Les Canadiens français savent s’amuser
De passage à Cacouna, lieu de villégiature fréquenté principalement par les anglophones, Buies livre ses réflexions et ses observations qu'il publiera dans une de ses chroniques.
C’est la mode de s’ennuyer à Cacouna : aussi tout le monde y court. Entendons-nous : tout le monde ici, ce sont les Anglais, peuple né pour la contrainte. Mettez cent familles canadiennes dans Cacouna, et le village est bouleversé; parties de plaisir, pique-niques, promenades sur l’eau, bains, bals, ce sera un divertissement, un tapage continuel.
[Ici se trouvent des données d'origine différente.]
(** * Frontal grids: a shallow embedding of [generalexam/ge_utils/front_utils.py]

    The development follows the Python module function by function.  NumPy
    arrays are lists (two-dimensional arrays are lists of rows), Python
    integers are [Z], and raised exceptions are the [Raise] branch of
    [result].  Arrays that the Python code updates in place are passed
    through and returned.

    Latitudes and longitudes, wind components, thermal parameters and the
    grid spacings of the advection are IEEE doubles, [PrimFloat.float]: their
    operations round to nearest, and they have infinities and NaN, as
    Python's [float] and NumPy's [float64] do.  Coordinates and distances in
    metres on the NARR grid are the rationals [Q] that the doubles denote,
    with exact arithmetic. *)

From Stdlib Require Import ZArith QArith Qabs Qround Lia Lqa List Bool String.
From Stdlib Require Import Floats.
From stdpp Require Import base list option numbers sorting strings relations.

Local Open Scope Z_scope.

(** ** Exceptions *)

Inductive exn : Type :=
  | ValueError
  | IndexError
  | TypeError.

Inductive result (A : Type) : Type :=
  | Ok (a : A)
  | Raise (e : exn).

Arguments Ok {A} a.
Arguments Raise {A} e.

#[global] Instance result_bind : MBind result :=
  λ A B (k : A → result B) (x : result A),
    match x with
    | Ok a => k a
    | Raise e => Raise e
    end.

#[global] Instance result_ret : MRet result := λ A a, Ok a.

(** [assert_that b e]: the [error_checking.assert_*] helpers raise when the
    tested condition fails. *)
Definition assert_that (b : bool) (e : exn) : result unit :=
  if b then Ok tt else Raise e.

Fixpoint foldM {A S : Type} (f : S → A → result S) (s : S) (l : list A)
  : result S :=
  match l with
  | [] => Ok s
  | a :: l' => s' ← f s a ; foldM f s' l'
  end.

(** ** Two-dimensional arrays *)

Module Matrix.

Abbreviation matrix A := (list (list A)).

Section Ops.
Context {A : Type}.

Definition nrows (m : matrix A) : nat := length m.
Definition ncols (m : matrix A) : nat := length (hd [] m).

(** [m.shape == (R, C)] *)
Definition is_matrix (R C : nat) (m : matrix A) : Prop :=
  length m = R ∧ Forall (λ row, length row = C) m.

(** [m[r, c]] for indices already known to be non-negative. *)
Definition mget (m : matrix A) (r c : nat) : option A :=
  m !! r ≫= (λ row, row !! c).

(** [m[r, c] = v], nothing written out of range. *)
Definition mset (m : matrix A) (r c : nat) (v : A) : matrix A :=
  alter (λ row, <[c := v]> row) r m.

Definition mtabulate (R C : nat) (f : nat → nat → A) : matrix A :=
  (λ r, (λ c, f r c) <$> seq 0 C) <$> seq 0 R.

End Ops.

Definition mmap {A B : Type} (f : A → B) (m : matrix A) : matrix B :=
  (λ row : list A, f <$> row) <$> m.

Definition mzip_with {A B C : Type} (f : A → B → C)
    (m1 : matrix A) (m2 : matrix B) : matrix C :=
  zip_with (zip_with f) m1 m2.

(** [numpy.full((R, C), v)] *)
Definition np_full {A : Type} (R C : Z) (v : A) : result (matrix A) :=
  if decide (0 ≤ R ∧ 0 ≤ C)
  then Ok (replicate (Z.to_nat R) (replicate (Z.to_nat C) v))
  else Raise ValueError.

(** Cells of a Boolean array holding [True], in row-major order. *)
Fixpoint where_row (r c : nat) (row : list bool) : list (nat * nat) :=
  match row with
  | [] => []
  | b :: row' => (if b then [(r, c)] else []) ++ where_row r (S c) row'
  end.

Fixpoint where_from (r : nat) (m : matrix bool) : list (nat * nat) :=
  match m with
  | [] => []
  | row :: m' => where_row r 0 row ++ where_from (S r) m'
  end.

Definition where_cells (m : matrix bool) : list (nat * nat) := where_from 0 m.

(** [numpy.where(m)] for a two-dimensional [m]: the pair (row indices,
    column indices). *)
Definition np_where (m : matrix bool) : list Z * list Z :=
  ((λ p, Z.of_nat p.1) <$> where_cells m, (λ p, Z.of_nat p.2) <$> where_cells m).

(** An index [i] into an axis of length [n]: negative indices count from the
    end, anything else out of range raises [IndexError]. *)
Definition norm_index (n : nat) (i : Z) : result nat :=
  if decide (0 ≤ i < Z.of_nat n) then Ok (Z.to_nat i)
  else if decide (- Z.of_nat n ≤ i < 0) then Ok (Z.to_nat (i + Z.of_nat n))
  else Raise IndexError.

(** Broadcasting of two one-dimensional index arrays. *)
Definition broadcast_indices (rows cols : list Z) : result (list (Z * Z)) :=
  if decide (length rows = length cols) then Ok (zip rows cols)
  else match rows, cols with
       | [r], _ => Ok ((λ c, (r, c)) <$> cols)
       | _, [c] => Ok ((λ r, (r, c)) <$> rows)
       | _, _ => Raise IndexError
       end.

(** [m[rows, cols] = v] with integer index arrays. *)
Definition index_put {A : Type} (m : matrix A) (idx : list Z * list Z) (v : A)
  : result (matrix A) :=
  ps ← broadcast_indices idx.1 idx.2 ;
  foldM (λ m' p,
           r ← norm_index (nrows m) p.1 ;
           c ← norm_index (ncols m) p.2 ;
           Ok (mset m' r c v)) m ps.

(** [m[mask] = v] with a Boolean mask of the same shape. *)
Definition mask_put {A : Type} (m : matrix A) (mask : matrix bool) (v : A)
  : result (matrix A) :=
  if decide (length <$> m = length <$> mask)
  then Ok (mzip_with (λ x b, if b : bool then v else x) m mask)
  else Raise IndexError.

Definition mall {A : Type} (p : A → bool) (m : matrix A) : bool :=
  forallb (forallb p) m.

End Matrix.
Import Matrix.

(** ** One-dimensional arrays and scalar helpers *)

Definition Qlt_bool (x y : Q) : bool := negb (Qle_bool y x).

(** The rational that a finite double denotes (0 for an infinity and for
    NaN). *)
Definition float_to_Q (x : float) : Q :=
  match Prim2SF x with
  | S754_finite s m e => (inject_Z (cond_Zopp s (Z.pos m)) * 2 ^ e)%Q
  | _ => 0%Q
  end.

(** [l[i]] with Python's negative indices. *)
Definition np_item {A : Type} (l : list A) (i : Z) : result A :=
  k ← norm_index (length l) i ;
  match l !! k with
  | Some x => Ok x
  | None => Raise IndexError
  end.

(** [m[r, c]] and [m[r, c] = v] with integer scalars. *)
Definition item_get {A : Type} (m : matrix A) (r c : Z) : result A :=
  r' ← norm_index (nrows m) r ;
  c' ← norm_index (ncols m) c ;
  match mget m r' c' with
  | Some x => Ok x
  | None => Raise IndexError
  end.

Definition item_put {A : Type} (m : matrix A) (r c : Z) (v : A)
  : result (matrix A) :=
  r' ← norm_index (nrows m) r ;
  c' ← norm_index (ncols m) c ;
  Ok (mset m r' c' v).

(** [numpy.min] and [numpy.max] raise [ValueError] on a zero-size array. *)
Definition np_min_Z (l : list Z) : result Z :=
  match l with
  | [] => Raise ValueError
  | x :: l' => Ok (foldr Z.min x l')
  end.

Definition np_max_Z (l : list Z) : result Z :=
  match l with
  | [] => Raise ValueError
  | x :: l' => Ok (foldr Z.max x l')
  end.

(** Minimum and maximum of two numbers, as [numpy.min], [numpy.max] and
    Python's [max([x, y])] give them. *)
Definition Qmin' (x y : Q) : Q := if Qle_bool x y then x else y.
Definition Qmax' (x y : Q) : Q := if Qle_bool x y then y else x.

Definition np_min_Q (l : list Q) : result Q :=
  match l with
  | [] => Raise ValueError
  | x :: l' => Ok (foldr Qmin' x l')
  end.

Definition np_max_Q (l : list Q) : result Q :=
  match l with
  | [] => Raise ValueError
  | x :: l' => Ok (foldr Qmax' x l')
  end.

(** [numpy.where(l)[0]] for a one-dimensional Boolean array. *)
Fixpoint where1_from (i : nat) (l : list bool) : list Z :=
  match l with
  | [] => []
  | b :: l' => (if b then [Z.of_nat i] else []) ++ where1_from (S i) l'
  end.

Definition np_where1 (l : list bool) : list Z := where1_from 0 l.

(** [l[idx]] with an integer index array. *)
Definition np_take {A : Type} (l : list A) (idx : list Z) : result (list A) :=
  mapM (np_item l) idx.

(** Element-wise operation on two arrays of the same shape. *)
Definition elementwise {A B C : Type} (f : A → B → C)
    (m1 : matrix A) (m2 : matrix B) : result (matrix C) :=
  if decide (length <$> m1 = length <$> m2)
  then Ok (mzip_with f m1 m2)
  else Raise ValueError.

(** ** Module constants *)

(** [1e-3], the double nearest to one thousandth. *)
Definition TOLERANCE_DEG : float := 0x1.0624dd2f1a9fcp-10%float.

(** [numpy.ones((3, 3))] *)
Definition STRUCTURE_MATRIX_FOR_BINARY_CLOSING : matrix bool :=
  replicate 3 (replicate 3 true).

Definition NO_FRONT_INTEGER_ID : Z := 0.
Definition WARM_FRONT_INTEGER_ID : Z := 1.
Definition COLD_FRONT_INTEGER_ID : Z := 2.
Definition ANY_FRONT_INTEGER_ID : Z := 1.

Definition WARM_FRONT_STRING_ID : string := "warm".
Definition COLD_FRONT_STRING_ID : string := "cold".
Definition VALID_STRING_IDS : list string :=
  [WARM_FRONT_STRING_ID; COLD_FRONT_STRING_ID].

(** ** [scipy.ndimage] binary morphology

    [binary_dilation] and [binary_erosion] with [border_value=0],
    [origin=0] and one iteration; the centre of the structuring element is
    at (rows // 2, columns // 2). *)

Module Morphology.

Definition struct_offsets (structure : matrix bool) : list (Z * Z) :=
  (λ p : nat * nat,
     (Z.of_nat p.1 - Z.of_nat (nrows structure / 2),
      Z.of_nat p.2 - Z.of_nat (ncols structure / 2)))
  <$> where_cells structure.

(** Value of a Boolean image at any integer position, [False] outside. *)
Definition bget (m : matrix bool) (r c : Z) : bool :=
  if decide (0 ≤ r ∧ 0 ≤ c)
  then default false (mget m (Z.to_nat r) (Z.to_nat c))
  else false.

Definition binary_dilation (input structure : matrix bool) : matrix bool :=
  mtabulate (nrows input) (ncols input) (λ r c,
    existsb (λ s : Z * Z, bget input (Z.of_nat r - s.1) (Z.of_nat c - s.2))
            (struct_offsets structure)).

Definition binary_erosion (input structure : matrix bool) : matrix bool :=
  mtabulate (nrows input) (ncols input) (λ r c,
    forallb (λ s : Z * Z, bget input (Z.of_nat r + s.1) (Z.of_nat c + s.2))
            (struct_offsets structure)).

Definition binary_closing (input structure : matrix bool) : matrix bool :=
  binary_erosion (binary_dilation input structure) structure.

End Morphology.
Import Morphology.

(** ** Private helpers of the module *)

Definition _is_polyline_closed
    (vertex_latitudes_deg vertex_longitudes_deg : list float) : result bool :=
  lat_first ← np_item vertex_latitudes_deg 0 ;
  lat_last ← np_item vertex_latitudes_deg (-1) ;
  let absolute_lat_diff_deg := PrimFloat.abs (lat_first - lat_last)%float in
  lng_first ← np_item vertex_longitudes_deg 0 ;
  lng_last ← np_item vertex_longitudes_deg (-1) ;
  let absolute_lng_diff_deg := PrimFloat.abs (lng_first - lng_last)%float in
  Ok ((absolute_lat_diff_deg <? TOLERANCE_DEG)%float
      && (absolute_lng_diff_deg <? TOLERANCE_DEG)%float).

(** The closed masks are written into the grid that was passed in, which is
    also the grid returned. *)
Definition _close_frontal_grid_matrix (frontal_grid_matrix : matrix Z)
  : result (matrix Z) :=
  let binary_warm_front_matrix :=
    binary_closing (mmap (Z.eqb WARM_FRONT_INTEGER_ID) frontal_grid_matrix)
                   STRUCTURE_MATRIX_FOR_BINARY_CLOSING in
  let binary_cold_front_matrix :=
    binary_closing (mmap (Z.eqb COLD_FRONT_INTEGER_ID) frontal_grid_matrix)
                   STRUCTURE_MATRIX_FOR_BINARY_CLOSING in
  frontal_grid_matrix ←
    index_put frontal_grid_matrix (np_where binary_warm_front_matrix)
              WARM_FRONT_INTEGER_ID ;
  index_put frontal_grid_matrix (np_where binary_cold_front_matrix)
            COLD_FRONT_INTEGER_ID.

(** [numpy.gradient(f, dy, dx)] of a two-dimensional array of doubles with
    scalar spacings: inside, [(f[i + 1] - f[i - 1]) / (2. * h)]; on the two
    edges, [(f[1] - f[0]) / h] and [(f[-1] - f[-2]) / h]; every axis needs at
    least two elements. *)
Module Gradient.

Definition fget (f : matrix float) (r c : nat) : float :=
  default 0%float (mget f r c).

Definition gradient_axis0 (f : matrix float) (h : float) : matrix float :=
  let R := nrows f in
  mtabulate R (ncols f) (λ r c,
    if decide (r = 0)%nat then ((fget f 1 c - fget f 0 c) / h)%float
    else if decide (r = R - 1)%nat
         then ((fget f (R - 1) c - fget f (R - 2) c) / h)%float
         else ((fget f (r + 1) c - fget f (r - 1) c) / (2 * h))%float).

Definition gradient_axis1 (f : matrix float) (h : float) : matrix float :=
  let C := ncols f in
  mtabulate (nrows f) C (λ r c,
    if decide (c = 0)%nat then ((fget f r 1 - fget f r 0) / h)%float
    else if decide (c = C - 1)%nat
         then ((fget f r (C - 1) - fget f r (C - 2)) / h)%float
         else ((fget f r (c + 1) - fget f r (c - 1)) / (2 * h))%float).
Il n’y aura pas autant de jolies résidences, de cottages bâtis avec luxe, pas autant de parterres soigneux et proprets, pas autant de bosquets découpés avec art sur le coteau onduleux qui descend au fleuve, pas autant de petits jardins perdus dans les taillis muets, ni de maisonnettes de bains s’attristant dans leur abandon, mais vous sentirez une vie bruyante, la mêlée des plaisirs, l’union de toutes les joies, des hommes et des femmes qui se cherchent au lieu de se fuir dans un repos monotone; vous entendrez une tempête de cancans, chose redoutable et charmante; vous verrez les gens debout à huit heures, courant les bois et les champs, les jeunes filles infatigables, toujours renouvelées, presque toujours nouvelles, et les jeunes gens cherchant à l’être, des amourettes, des fleurettes, des ariettes, des riens, des matrones indulgentes, des pères bons comme le pain béni, des réunions intimes de cent personnes, tout le monde se connaissant, jouissant, riant, sautant, embrassant la vie par tous les pores, cette vie de deux mois qui revient tous les ans. Au lieu de cela, vous avez dans Cacouna des gens qui ressemblent à la pluie; ils ont des visages comme des nuages. Quand ils sourient, c’est signe de mauvais temps, et quand ils marchent, on se sent inquiet et l’on regarde l’horizon. Les Canadiens, eux, savent s’amuser; hélas ! que sauraient-ils s’ils ignoraient cela? Jouir vite et rapidement des quelques heures que le ciel nous mesure; aimer et sentir, se répandre au dehors, fouetter l’aile souvent lente du temps, s’oublier soi-même en oubliant de compter les jours, voilà le secret de la vie !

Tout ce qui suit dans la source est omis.